No, nemmeno stavolta Ciotti prenderà la parola…

“E attenzione, scusate, Torino in vantaggio, terza rete del Torino, Torrisi al volo ha agganciato un pallone proveniente dal settore di destra e in semirovesciata lo ha scaraventato violentemente alle spalle di Zoff. La Juventus si è fatta rimontare in tre minuti esatti. Nuovo parziale a poco meno di un quarto d’ora dalla conclusione, Torino 3- Juventus 2.”

Così, quasi in concomitanza con l’arrivo alla stazione di Torino esplosi in un urlo di gioia che fece sobbalzare qualche perplesso viaggiatore vicino a me.

Dossena? Si, lui ci stava, era un gran buon giocatore, ma Bonesso? Che storia, dico, Alessandro Bonesso preso dal Cusano Milanino, proprio il paese del Trap. Anni di Filadelfia, raccattapalle nel’75-76, esordio a soli 17 anni al Comunale.

E Fortunato Torrisi? Un’altra coincidenza? Da piccolo tifava Roma e credo quell’anno abbia fatto il regalo più grande e gradito ai suoi amici giallorossi. Torrisi, fra l’altro, piaceva tantissimo alla Curva Maratona perché era un tipo strano; dipingeva quadri naif e rimandava alla reminiscenza di Gigi Meroni e della sua mansarda in piazza Vittorio.

Quella rete gli ha segnato la vita. Anche la mia, e di tutti gli altri tifosi granata della mia generazione.

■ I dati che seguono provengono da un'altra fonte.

(** C5 (strict threshold).  The threshold step keeps a cell exactly when
    it was kept before and its (sanitised) value is strictly greater than
    [threshold]; a value equal to the threshold is dropped; and every
    value in the [peak_value] column of a run is strictly greater than
    [threshold]. *)
Theorem threshold_strict {Sky PyObj : Type} (callable : PyObj -> bool)
    (centroid_sources : result (ndarray fval -> list fval -> list fval -> nat ->
       option (ndarray bool) -> option (ndarray fval) -> option (ndarray bool) -> PyObj ->
       result (list fval * list fval)))
    (argsort : list fval -> list nat) (Hsort : argsort_sorts argsort)
    (h : heap) (a : nat) (threshold : fval) (box_size : nat)
    (footprint mask : option (ndarray bool)) (border_width : option Z)
    (npeaks : option nat) (centroid_func : option PyObj) (error : option (ndarray fval))
    (wcs : option (wcs_t Sky)) :
  (forall (data : ndarray fval) (pg : ndarray bool) (f : nat) (g : bool) (v : fval),
     buf pg !! f = Some g -> buf data !! f = Some v ->
     buf (threshold_step data threshold pg) !! f = Some (g && flt threshold v)) /\
  (forall v, feq v threshold = true -> flt threshold v = false) /\
  (forall (d : ndarray fval) (t : table Sky) (pv : list fval),
     h !! a = Some d -> length (buf d) = size (shape d) ->
     fst (find_peaks callable centroid_sources argsort h a threshold box_size footprint mask
            border_width npeaks centroid_func error wcs) = Ok t ->
     ("peak_value"%string, FloatCol pv) ∈ t ->
     Forall (fun v => flt threshold v = true) pv).
Proof.
  split; [|split].
  - intros data pg f g v Hg Hv. unfold threshold_step, nd_zip, nd_map. simpl.
    rewrite lookup_zip_with, Hg. simpl. rewrite lookup_map_std, Hv. done.
  - intros v. destruct v, threshold; simpl; try done.
    intros E. apply Z.eqb_eq in E as ->. apply Z.ltb_irrefl.
  - intros d t pv. by apply find_peaks_values_above.
Qed.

Ero arrivato, soltanto binari, un vociare confuso, e ombre di persone che correvano in ogni direzione senza guardarsi in faccia. Aveva ragione Pier Paolo Pasolini: il calcio è l’ultima rappresentazione sacra del nostro tempo. Dovevo ricordarmi di prendere qualche gettone per telefonare a casa e dire che ero arrivato, di rimettere la sveglia e di portare la sciarpa granata al lavoro.

La catena di montaggio, l’indomani, sarebbe stata meno dura del solito.